Seagull ..our seagull's look like yours do...

Stick insect ....I can only imagine by there name ...they must live up to it? LOL :shocked: 

Tasmanian Devil...I hear they are really mean? :shocked: 

Ostriches .... we have the emu's here ...people can't even give them away now...  

Kookaburra ...that is a pretty bird  

Magpie...now that magpie is cute....

kookaburra...poor little bird.... it looks likes it's head.... is to big for it's body.. :worried: 

Koala ...that one is my favorite....so cute.....  looking pretty relaxed in that tree...
Do they ever fall out of them.... when they sleep...LOL :greengrin: 


Another roo...now that one is real relaxed..in the back end ...but it's like ...should I run... in the front....such a cute pest..

Thank you so much keren... for sharing all those wonderful pics...they are the most neatest pics....ever ...I extremely enjoyed them..... :hug:


----------



## toth boer goats (Jul 20, 2008)

Alyssa ...thank you so much for sharing those pics... :leap:  ...I really truely loved seeing them...they are some of the neatest pics.......

wild camels ...those are cool animals....but they can sure put up with hot weather..LOL  

foxes and rabbits ...we have them here as well ...and they look exactly like those...  

Bilbies!...oh how cute...It looks like a cross of a walabe and a mouse..Oh I want one...  

Spotted Quolls ...that is cute to...cute little face... and love the spots...  

lyrebirds...what an interesting bird....looks like their tail.. is looking down at them...LOL :ROFL: 

snakeshow.net ....that site has some interesting topics.... :thumbup:


----------



## keren (Oct 26, 2008)

toth boer goats said:


> Keren...thank you....  :thumbup: :leap:
> 
> Kangaroos...wow you get to see them all the time ..I would like to see them in person
> but I know I wouldn't want to live with them.....LOL :wink:
> ...


You are welcome!


----------



## capriola-nd (Jul 6, 2008)

Wow!

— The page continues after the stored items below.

(* ===== verification/Opcodes.v ===== *)
(** The opcode table (src/btcd/txscript/opcode.go): the opcode values, the
    256-entry table of value, name, length and handler, and the tapscript
    success opcodes.  Handlers are named here and given their meaning in
    OpcodeExec. *)
From S2P Require Import Prelude.
Local Open Scope string_scope.
Local Open Scope Z_scope.

(** * Opcode values *)

Definition OP_0 : Z := 0x00.
Definition OP_FALSE : Z := 0x00.
Definition OP_DATA_1 : Z := 0x01.
Definition OP_DATA_2 : Z := 0x02.
Definition OP_DATA_3 : Z := 0x03.
Definition OP_DATA_4 : Z := 0x04.
Definition OP_DATA_5 : Z := 0x05.
Definition OP_DATA_6 : Z := 0x06.
Definition OP_DATA_7 : Z := 0x07.
Definition OP_DATA_8 : Z := 0x08.
Definition OP_DATA_9 : Z := 0x09.
Definition OP_DATA_10 : Z := 0x0a.
Definition OP_DATA_11 : Z := 0x0b.
Definition OP_DATA_12 : Z := 0x0c.
Definition OP_DATA_13 : Z := 0x0d.
Definition OP_DATA_14 : Z := 0x0e.
Definition OP_DATA_15 : Z := 0x0f.
Definition OP_DATA_16 : Z := 0x10.
Definition OP_DATA_17 : Z := 0x11.
Definition OP_DATA_18 : Z := 0x12.
Definition OP_DATA_19 : Z := 0x13.
Definition OP_DATA_20 : Z := 0x14.
Definition OP_DATA_21 : Z := 0x15.
Definition OP_DATA_22 : Z := 0x16.
Definition OP_DATA_23 : Z := 0x17.
Definition OP_DATA_24 : Z := 0x18.
Definition OP_DATA_25 : Z := 0x19.
Definition OP_DATA_26 : Z := 0x1a.
Definition OP_DATA_27 : Z := 0x1b.
Definition OP_DATA_28 : Z := 0x1c.
Definition OP_DATA_29 : Z := 0x1d.
Definition OP_DATA_30 : Z := 0x1e.
Definition OP_DATA_31 : Z := 0x1f.
Definition OP_DATA_32 : Z := 0x20.
Definition OP_DATA_33 : Z := 0x21.
Definition OP_DATA_34 : Z := 0x22.
Definition OP_DATA_35 : Z := 0x23.
Definition OP_DATA_36 : Z := 0x24.
Definition OP_DATA_37 : Z := 0x25.
Definition OP_DATA_38 : Z := 0x26.
Definition OP_DATA_39 : Z := 0x27.
Definition OP_DATA_40 : Z := 0x28.
Definition OP_DATA_41 : Z := 0x29.
Definition OP_DATA_42 : Z := 0x2a.
Definition OP_DATA_43 : Z := 0x2b.
Definition OP_DATA_44 : Z := 0x2c.
Definition OP_DATA_45 : Z := 0x2d.
Definition OP_DATA_46 : Z := 0x2e.
Definition OP_DATA_47 : Z := 0x2f.
Definition OP_DATA_48 : Z := 0x30.
Definition OP_DATA_49 : Z := 0x31.
Definition OP_DATA_50 : Z := 0x32.
Definition OP_DATA_51 : Z := 0x33.
Definition OP_DATA_52 : Z := 0x34.
Definition OP_DATA_53 : Z := 0x35.
Definition OP_DATA_54 : Z := 0x36.
Definition OP_DATA_55 : Z := 0x37.
Definition OP_DATA_56 : Z := 0x38.
Definition OP_DATA_57 : Z := 0x39.
Definition OP_DATA_58 : Z := 0x3a.
Definition OP_DATA_59 : Z := 0x3b.
Definition OP_DATA_60 : Z := 0x3c.
Definition OP_DATA_61 : Z := 0x3d.
Definition OP_DATA_62 : Z := 0x3e.
Definition OP_DATA_63 : Z := 0x3f.
Definition OP_DATA_64 : Z := 0x40.
Definition OP_DATA_65 : Z := 0x41.
Definition OP_DATA_66 : Z := 0x42.
Definition OP_DATA_67 : Z := 0x43.
Definition OP_DATA_68 : Z := 0x44.
Definition OP_DATA_69 : Z := 0x45.
Definition OP_DATA_70 : Z := 0x46.
Definition OP_DATA_71 : Z := 0x47.
Definition OP_DATA_72 : Z := 0x48.
Definition OP_DATA_73 : Z := 0x49.
Definition OP_DATA_74 : Z := 0x4a.
Definition OP_DATA_75 : Z := 0x4b.
Definition OP_PUSHDATA1 : Z := 0x4c.
Definition OP_PUSHDATA2 : Z := 0x4d.
Definition OP_PUSHDATA4 : Z := 0x4e.
Definition OP_1NEGATE : Z := 0x4f.
Definition OP_RESERVED : Z := 0x50.
Definition OP_1 : Z := 0x51.
Definition OP_TRUE : Z := 0x51.
Definition OP_2 : Z := 0x52.
Definition OP_3 : Z := 0x53.
Definition OP_4 : Z := 0x54.
Definition OP_5 : Z := 0x55.
Definition OP_6 : Z := 0x56.
Definition OP_7 : Z := 0x57.
Definition OP_8 : Z := 0x58.
Definition OP_9 : Z := 0x59.
Definition OP_10 : Z := 0x5a.
Definition OP_11 : Z := 0x5b.
Definition OP_12 : Z := 0x5c.
Definition OP_13 : Z := 0x5d.
Definition OP_14 : Z := 0x5e.
Definition OP_15 : Z := 0x5f.
Definition OP_16 : Z := 0x60.
Definition OP_NOP : Z := 0x61.
Definition OP_VER : Z := 0x62.
Definition OP_IF : Z := 0x63.
Definition OP_NOTIF : Z := 0x64.
Definition OP_VERIF : Z := 0x65.
Definition OP_VERNOTIF : Z := 0x66.
Definition OP_ELSE : Z := 0x67.
Definition OP_ENDIF : Z := 0x68.
Definition OP_VERIFY : Z := 0x69.
Definition OP_RETURN : Z := 0x6a.
Definition OP_TOALTSTACK : Z := 0x6b.
Definition OP_FROMALTSTACK : Z := 0x6c.
Definition OP_2DROP : Z := 0x6d.
Definition OP_2DUP : Z := 0x6e.
Definition OP_3DUP : Z := 0x6f.
Definition OP_2OVER : Z := 0x70.
Definition OP_2ROT : Z := 0x71.
Definition OP_2SWAP : Z := 0x72.
Definition OP_IFDUP : Z := 0x73.
Definition OP_DEPTH : Z := 0x74.
Definition OP_DROP : Z := 0x75.
Definition OP_DUP : Z := 0x76.
Definition OP_NIP : Z := 0x77.
Definition OP_OVER : Z := 0x78.
Definition OP_PICK : Z := 0x79.
Definition OP_ROLL : Z := 0x7a.
Definition OP_ROT : Z := 0x7b.
Definition OP_SWAP : Z := 0x7c.
Definition OP_TUCK : Z := 0x7d.
Definition OP_CAT : Z := 0x7e.
Definition OP_SUBSTR : Z := 0x7f.
Definition OP_LEFT : Z := 0x80.
Definition OP_RIGHT : Z := 0x81.
Definition OP_SIZE : Z := 0x82.
Definition OP_INVERT : Z := 0x83.
Definition OP_AND : Z := 0x84.
Definition OP_OR : Z := 0x85.
Definition OP_XOR : Z := 0x86.
Definition OP_EQUAL : Z := 0x87.
Definition OP_EQUALVERIFY : Z := 0x88.
Definition OP_RESERVED1 : Z := 0x89.
Definition OP_RESERVED2 : Z := 0x8a.
Definition OP_1ADD : Z := 0x8b.
Definition OP_1SUB : Z := 0x8c.
Definition OP_2MUL : Z := 0x8d.
Definition OP_2DIV : Z := 0x8e.
Definition OP_NEGATE : Z := 0x8f.
Definition OP_ABS : Z := 0x90.
Definition OP_NOT : Z := 0x91.
Definition OP_0NOTEQUAL : Z := 0x92.
Definition OP_ADD : Z := 0x93.
Definition OP_SUB : Z := 0x94.
Definition OP_MUL : Z := 0x95.
Definition OP_DIV : Z := 0x96.
Definition OP_MOD : Z := 0x97.
Definition OP_LSHIFT : Z := 0x98.
Definition OP_RSHIFT : Z := 0x99.
Definition OP_BOOLAND : Z := 0x9a.
Definition OP_BOOLOR : Z := 0x9b.
Definition OP_NUMEQUAL : Z := 0x9c.
Definition OP_NUMEQUALVERIFY : Z := 0x9d.
Definition OP_NUMNOTEQUAL : Z := 0x9e.
Definition OP_LESSTHAN : Z := 0x9f.
Definition OP_GREATERTHAN : Z := 0xa0.
Definition OP_LESSTHANOREQUAL : Z := 0xa1.
Definition OP_GREATERTHANOREQUAL : Z := 0xa2.
Definition OP_MIN : Z := 0xa3.
Definition OP_MAX : Z := 0xa4.
Definition OP_WITHIN : Z := 0xa5.
Definition OP_RIPEMD160 : Z := 0xa6.
Definition OP_SHA1 : Z := 0xa7.
Definition OP_SHA256 : Z := 0xa8.
Definition OP_HASH160 : Z := 0xa9.
Definition OP_HASH256 : Z := 0xaa.
Definition OP_CODESEPARATOR : Z := 0xab.
Definition OP_CHECKSIG : Z := 0xac.
Definition OP_CHECKSIGVERIFY : Z := 0xad.
Definition OP_CHECKMULTISIG : Z := 0xae.
Definition OP_CHECKMULTISIGVERIFY : Z := 0xaf.
Definition OP_NOP1 : Z := 0xb0.
Definition OP_NOP2 : Z := 0xb1.
Definition OP_CHECKLOCKTIMEVERIFY : Z := 0xb1.
Definition OP_NOP3 : Z := 0xb2.
Definition OP_CHECKSEQUENCEVERIFY : Z := 0xb2.
Definition OP_NOP4 : Z := 0xb3.
Definition OP_NOP5 : Z := 0xb4.
Definition OP_NOP6 : Z := 0xb5.
Definition OP_NOP7 : Z := 0xb6.
Definition OP_NOP8 : Z := 0xb7.
Definition OP_NOP9 : Z := 0xb8.
Definition OP_NOP10 : Z := 0xb9.
Definition OP_CHECKSIGADD : Z := 0xba.
Definition OP_UNKNOWN187 : Z := 0xbb.
Definition OP_UNKNOWN188 : Z := 0xbc.
Definition OP_UNKNOWN189 : Z := 0xbd.
Definition OP_UNKNOWN190 : Z := 0xbe.
Definition OP_UNKNOWN191 : Z := 0xbf.
Definition OP_UNKNOWN192 : Z := 0xc0.
Definition OP_UNKNOWN193 : Z := 0xc1.
Definition OP_UNKNOWN194 : Z := 0xc2.
Definition OP_UNKNOWN195 : Z := 0xc3.
Definition OP_UNKNOWN196 : Z := 0xc4.
Definition OP_UNKNOWN197 : Z := 0xc5.
Definition OP_UNKNOWN198 : Z := 0xc6.
Definition OP_UNKNOWN199 : Z := 0xc7.
Definition OP_UNKNOWN200 : Z := 0xc8.
Definition OP_UNKNOWN201 : Z := 0xc9.
Definition OP_UNKNOWN202 : Z := 0xca.
Definition OP_UNKNOWN203 : Z := 0xcb.
Definition OP_UNKNOWN204 : Z := 0xcc.
Definition OP_UNKNOWN205 : Z := 0xcd.
Definition OP_UNKNOWN206 : Z := 0xce.
Definition OP_UNKNOWN207 : Z := 0xcf.
Definition OP_UNKNOWN208 : Z := 0xd0.
Definition OP_UNKNOWN209 : Z := 0xd1.
Definition OP_UNKNOWN210 : Z := 0xd2.
Definition OP_UNKNOWN211 : Z := 0xd3.
Definition OP_UNKNOWN212 : Z := 0xd4.
Definition OP_UNKNOWN213 : Z := 0xd5.
Definition OP_UNKNOWN214 : Z := 0xd6.
Definition OP_UNKNOWN215 : Z := 0xd7.
Definition OP_UNKNOWN216 : Z := 0xd8.
Definition OP_UNKNOWN217 : Z := 0xd9.
Definition OP_UNKNOWN218 : Z := 0xda.
Definition OP_UNKNOWN219 : Z := 0xdb.
Definition OP_UNKNOWN220 : Z := 0xdc.
Definition OP_UNKNOWN221 : Z := 0xdd.
Definition OP_UNKNOWN222 : Z := 0xde.
Definition OP_UNKNOWN223 : Z := 0xdf.
Definition OP_UNKNOWN224 : Z := 0xe0.
Definition OP_UNKNOWN225 : Z := 0xe1.
Definition OP_UNKNOWN226 : Z := 0xe2.
Definition OP_UNKNOWN227 : Z := 0xe3.
Definition OP_UNKNOWN228 : Z := 0xe4.
Definition OP_UNKNOWN229 : Z := 0xe5.
Definition OP_UNKNOWN230 : Z := 0xe6.
Definition OP_UNKNOWN231 : Z := 0xe7.
Definition OP_UNKNOWN232 : Z := 0xe8.
Definition OP_UNKNOWN233 : Z := 0xe9.
Definition OP_UNKNOWN234 : Z := 0xea.
Definition OP_UNKNOWN235 : Z := 0xeb.
Definition OP_UNKNOWN236 : Z := 0xec.
Definition OP_UNKNOWN237 : Z := 0xed.
Definition OP_UNKNOWN238 : Z := 0xee.
Definition OP_UNKNOWN239 : Z := 0xef.
Definition OP_UNKNOWN240 : Z := 0xf0.
Definition OP_UNKNOWN241 : Z := 0xf1.
Definition OP_UNKNOWN242 : Z := 0xf2.
Definition OP_UNKNOWN243 : Z := 0xf3.
Definition OP_UNKNOWN244 : Z := 0xf4.
Definition OP_UNKNOWN245 : Z := 0xf5.
Definition OP_UNKNOWN246 : Z := 0xf6.
Definition OP_UNKNOWN247 : Z := 0xf7.
Definition OP_UNKNOWN248 : Z := 0xf8.
Definition OP_UNKNOWN249 : Z := 0xf9.
Definition OP_SMALLINTEGER : Z := 0xfa.
Definition OP_PUBKEYS : Z := 0xfb.
Definition OP_UNKNOWN252 : Z := 0xfc.
Definition OP_PUBKEYHASH : Z := 0xfd.
Definition OP_PUBKEY : Z := 0xfe.
Definition OP_INVALIDOPCODE : Z := 0xff.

That was so neat to see all those pictures Keren and Alyssa. Thanks for sharing!! Australia definitely sounds like an awesome place to be!  My brother badly wants to go there and swim in the coral reefs. He's hoping to go in a couple years. 

Did you take some of those pics yourself?


----------



## PiccoloGoat (Sep 10, 2008)

i didnt take any i just quickly found them on google lol
I do have wildlife pictures on my mums PC but i keep forgetting to fetch them :doh:


----------



## toth boer goats (Jul 20, 2008)

Oh --Alyssa...We would love to see them ...please ..please...please... :leap: :leap:


----------



## PiccoloGoat (Sep 10, 2008)

ok ok Lol I will resize and upload right now and they will be up in another topic in a few minutes


----------



## Amos (Oct 2, 2008)

Those are so cool!
Keren or Alyssa, you should send me a Cockatoo, I've always wanted one, the ones over here are usually $600-$1000 ='(

If you find a baby one, and 'domesticate' it for me? Lol.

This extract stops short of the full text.